#### STORED DATA:
• • • • •

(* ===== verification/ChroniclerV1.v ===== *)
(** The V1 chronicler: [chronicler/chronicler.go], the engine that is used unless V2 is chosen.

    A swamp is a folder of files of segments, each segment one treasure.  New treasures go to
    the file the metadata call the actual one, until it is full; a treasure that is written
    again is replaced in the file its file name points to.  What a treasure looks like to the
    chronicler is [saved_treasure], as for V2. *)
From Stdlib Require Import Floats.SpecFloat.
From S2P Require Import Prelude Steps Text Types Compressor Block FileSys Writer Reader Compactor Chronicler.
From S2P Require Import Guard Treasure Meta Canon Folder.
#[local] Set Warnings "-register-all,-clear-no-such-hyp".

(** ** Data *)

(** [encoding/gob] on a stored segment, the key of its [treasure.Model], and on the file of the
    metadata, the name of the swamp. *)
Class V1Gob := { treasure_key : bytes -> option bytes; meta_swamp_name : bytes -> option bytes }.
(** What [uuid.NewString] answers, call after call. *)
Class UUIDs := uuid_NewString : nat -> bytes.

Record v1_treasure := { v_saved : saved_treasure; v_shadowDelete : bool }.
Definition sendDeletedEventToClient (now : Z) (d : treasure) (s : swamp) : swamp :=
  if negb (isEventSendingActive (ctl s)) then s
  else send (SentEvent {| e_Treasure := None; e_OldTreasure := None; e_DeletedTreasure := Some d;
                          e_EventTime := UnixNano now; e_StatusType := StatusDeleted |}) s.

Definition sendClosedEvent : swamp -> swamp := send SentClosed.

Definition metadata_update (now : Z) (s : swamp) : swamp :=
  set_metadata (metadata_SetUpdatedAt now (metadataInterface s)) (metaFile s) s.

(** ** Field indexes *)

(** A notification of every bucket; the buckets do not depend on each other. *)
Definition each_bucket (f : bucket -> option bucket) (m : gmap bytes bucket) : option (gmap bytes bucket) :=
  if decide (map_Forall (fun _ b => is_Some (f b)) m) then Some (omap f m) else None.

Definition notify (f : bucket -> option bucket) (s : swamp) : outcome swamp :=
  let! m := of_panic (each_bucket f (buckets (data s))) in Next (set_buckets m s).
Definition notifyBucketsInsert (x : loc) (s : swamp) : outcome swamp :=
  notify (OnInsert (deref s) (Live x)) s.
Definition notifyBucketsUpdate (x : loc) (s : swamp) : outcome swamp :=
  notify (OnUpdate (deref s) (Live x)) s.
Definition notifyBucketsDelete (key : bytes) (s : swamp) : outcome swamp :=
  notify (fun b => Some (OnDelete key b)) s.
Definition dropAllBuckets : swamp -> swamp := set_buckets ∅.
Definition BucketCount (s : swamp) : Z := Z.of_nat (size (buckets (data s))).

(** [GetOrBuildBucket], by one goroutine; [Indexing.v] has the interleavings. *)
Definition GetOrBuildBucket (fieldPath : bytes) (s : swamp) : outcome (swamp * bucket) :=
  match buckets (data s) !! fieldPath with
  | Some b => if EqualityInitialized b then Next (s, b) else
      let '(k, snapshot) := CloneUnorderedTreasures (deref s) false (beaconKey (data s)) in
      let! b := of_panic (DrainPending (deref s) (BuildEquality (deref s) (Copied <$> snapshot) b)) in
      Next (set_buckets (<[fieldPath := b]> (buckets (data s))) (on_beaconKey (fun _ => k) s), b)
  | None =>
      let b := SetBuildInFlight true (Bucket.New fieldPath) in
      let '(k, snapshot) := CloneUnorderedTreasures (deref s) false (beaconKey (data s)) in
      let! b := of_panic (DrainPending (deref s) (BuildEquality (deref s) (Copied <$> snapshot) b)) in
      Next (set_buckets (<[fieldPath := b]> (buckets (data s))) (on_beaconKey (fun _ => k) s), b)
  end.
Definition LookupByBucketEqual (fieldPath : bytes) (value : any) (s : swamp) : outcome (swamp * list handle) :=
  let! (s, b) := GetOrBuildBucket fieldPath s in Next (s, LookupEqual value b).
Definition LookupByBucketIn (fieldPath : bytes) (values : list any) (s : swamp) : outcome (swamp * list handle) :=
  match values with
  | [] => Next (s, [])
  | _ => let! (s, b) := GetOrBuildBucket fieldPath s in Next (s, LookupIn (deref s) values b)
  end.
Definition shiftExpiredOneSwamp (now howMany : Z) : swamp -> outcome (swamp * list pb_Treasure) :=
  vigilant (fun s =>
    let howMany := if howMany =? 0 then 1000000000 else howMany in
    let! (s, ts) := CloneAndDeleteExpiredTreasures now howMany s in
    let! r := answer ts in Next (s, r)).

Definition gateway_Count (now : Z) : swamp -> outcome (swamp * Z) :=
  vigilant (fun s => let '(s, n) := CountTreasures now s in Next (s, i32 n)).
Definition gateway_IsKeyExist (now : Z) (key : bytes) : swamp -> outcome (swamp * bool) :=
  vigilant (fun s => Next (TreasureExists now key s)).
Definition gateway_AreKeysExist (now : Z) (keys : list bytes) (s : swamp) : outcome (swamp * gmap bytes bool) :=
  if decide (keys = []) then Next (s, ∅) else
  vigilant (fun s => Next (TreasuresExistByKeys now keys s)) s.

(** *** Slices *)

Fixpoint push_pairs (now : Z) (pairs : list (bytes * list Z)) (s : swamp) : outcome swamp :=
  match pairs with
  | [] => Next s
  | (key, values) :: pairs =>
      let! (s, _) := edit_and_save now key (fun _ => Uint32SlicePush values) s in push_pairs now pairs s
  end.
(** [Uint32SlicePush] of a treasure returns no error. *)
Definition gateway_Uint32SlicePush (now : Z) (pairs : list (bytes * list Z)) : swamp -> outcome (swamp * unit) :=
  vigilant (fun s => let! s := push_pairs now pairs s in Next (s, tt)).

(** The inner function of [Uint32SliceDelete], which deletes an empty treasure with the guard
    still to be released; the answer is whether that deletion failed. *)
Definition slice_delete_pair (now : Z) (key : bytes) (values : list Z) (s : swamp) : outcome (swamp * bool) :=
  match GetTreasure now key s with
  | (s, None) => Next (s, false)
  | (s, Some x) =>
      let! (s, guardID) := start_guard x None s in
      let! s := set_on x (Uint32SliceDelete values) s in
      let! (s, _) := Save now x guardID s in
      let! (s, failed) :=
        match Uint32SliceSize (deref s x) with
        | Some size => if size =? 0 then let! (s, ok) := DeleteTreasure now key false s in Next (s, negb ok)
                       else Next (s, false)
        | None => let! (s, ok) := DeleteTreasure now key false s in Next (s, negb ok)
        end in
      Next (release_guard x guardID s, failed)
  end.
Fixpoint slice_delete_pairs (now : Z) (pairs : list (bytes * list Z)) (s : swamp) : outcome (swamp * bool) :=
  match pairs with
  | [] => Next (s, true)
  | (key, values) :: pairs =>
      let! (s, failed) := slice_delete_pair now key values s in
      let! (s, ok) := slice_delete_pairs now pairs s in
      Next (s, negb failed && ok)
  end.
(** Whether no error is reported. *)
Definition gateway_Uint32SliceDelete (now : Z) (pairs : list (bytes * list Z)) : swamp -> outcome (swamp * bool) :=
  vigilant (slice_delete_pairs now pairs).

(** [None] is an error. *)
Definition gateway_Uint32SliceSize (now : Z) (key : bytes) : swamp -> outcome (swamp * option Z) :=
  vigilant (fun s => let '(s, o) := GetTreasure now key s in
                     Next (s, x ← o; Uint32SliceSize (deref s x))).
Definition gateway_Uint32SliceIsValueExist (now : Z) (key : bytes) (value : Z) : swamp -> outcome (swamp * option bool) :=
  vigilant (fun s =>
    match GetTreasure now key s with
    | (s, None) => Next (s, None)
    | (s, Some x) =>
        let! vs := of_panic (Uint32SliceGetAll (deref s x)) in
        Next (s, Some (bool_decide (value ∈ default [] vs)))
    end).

• • • • •

#### ACTIVITY:
What you return must be an exact retyping of the lines above starting at the line with "vigilant (fun s => let '(s, n)" and ending at the line with "(** The inner", and nothing besides.

#### SOLUTION FOR THIS TASK:
  vigilant (fun s => let '(s, n) := CountTreasures now s in Next (s, i32 n)).
Definition gateway_IsKeyExist (now : Z) (key : bytes) : swamp -> outcome (swamp * bool) :=
  vigilant (fun s => Next (TreasureExists now key s)).
Definition gateway_AreKeysExist (now : Z) (keys : list bytes) (s : swamp) : outcome (swamp * gmap bytes bool) :=
  if decide (keys = []) then Next (s, ∅) else
  vigilant (fun s => Next (TreasuresExistByKeys now keys s)) s.

(** *** Slices *)

Fixpoint push_pairs (now : Z) (pairs : list (bytes * list Z)) (s : swamp) : outcome swamp :=
  match pairs with
  | [] => Next s
  | (key, values) :: pairs =>
      let! (s, _) := edit_and_save now key (fun _ => Uint32SlicePush values) s in push_pairs now pairs s
  end.
(** [Uint32SlicePush] of a treasure returns no error. *)
Definition gateway_Uint32SlicePush (now : Z) (pairs : list (bytes * list Z)) : swamp -> outcome (swamp * unit) :=
  vigilant (fun s => let! s := push_pairs now pairs s in Next (s, tt)).

(** The inner function of [Uint32SliceDelete], which deletes an empty treasure with the guard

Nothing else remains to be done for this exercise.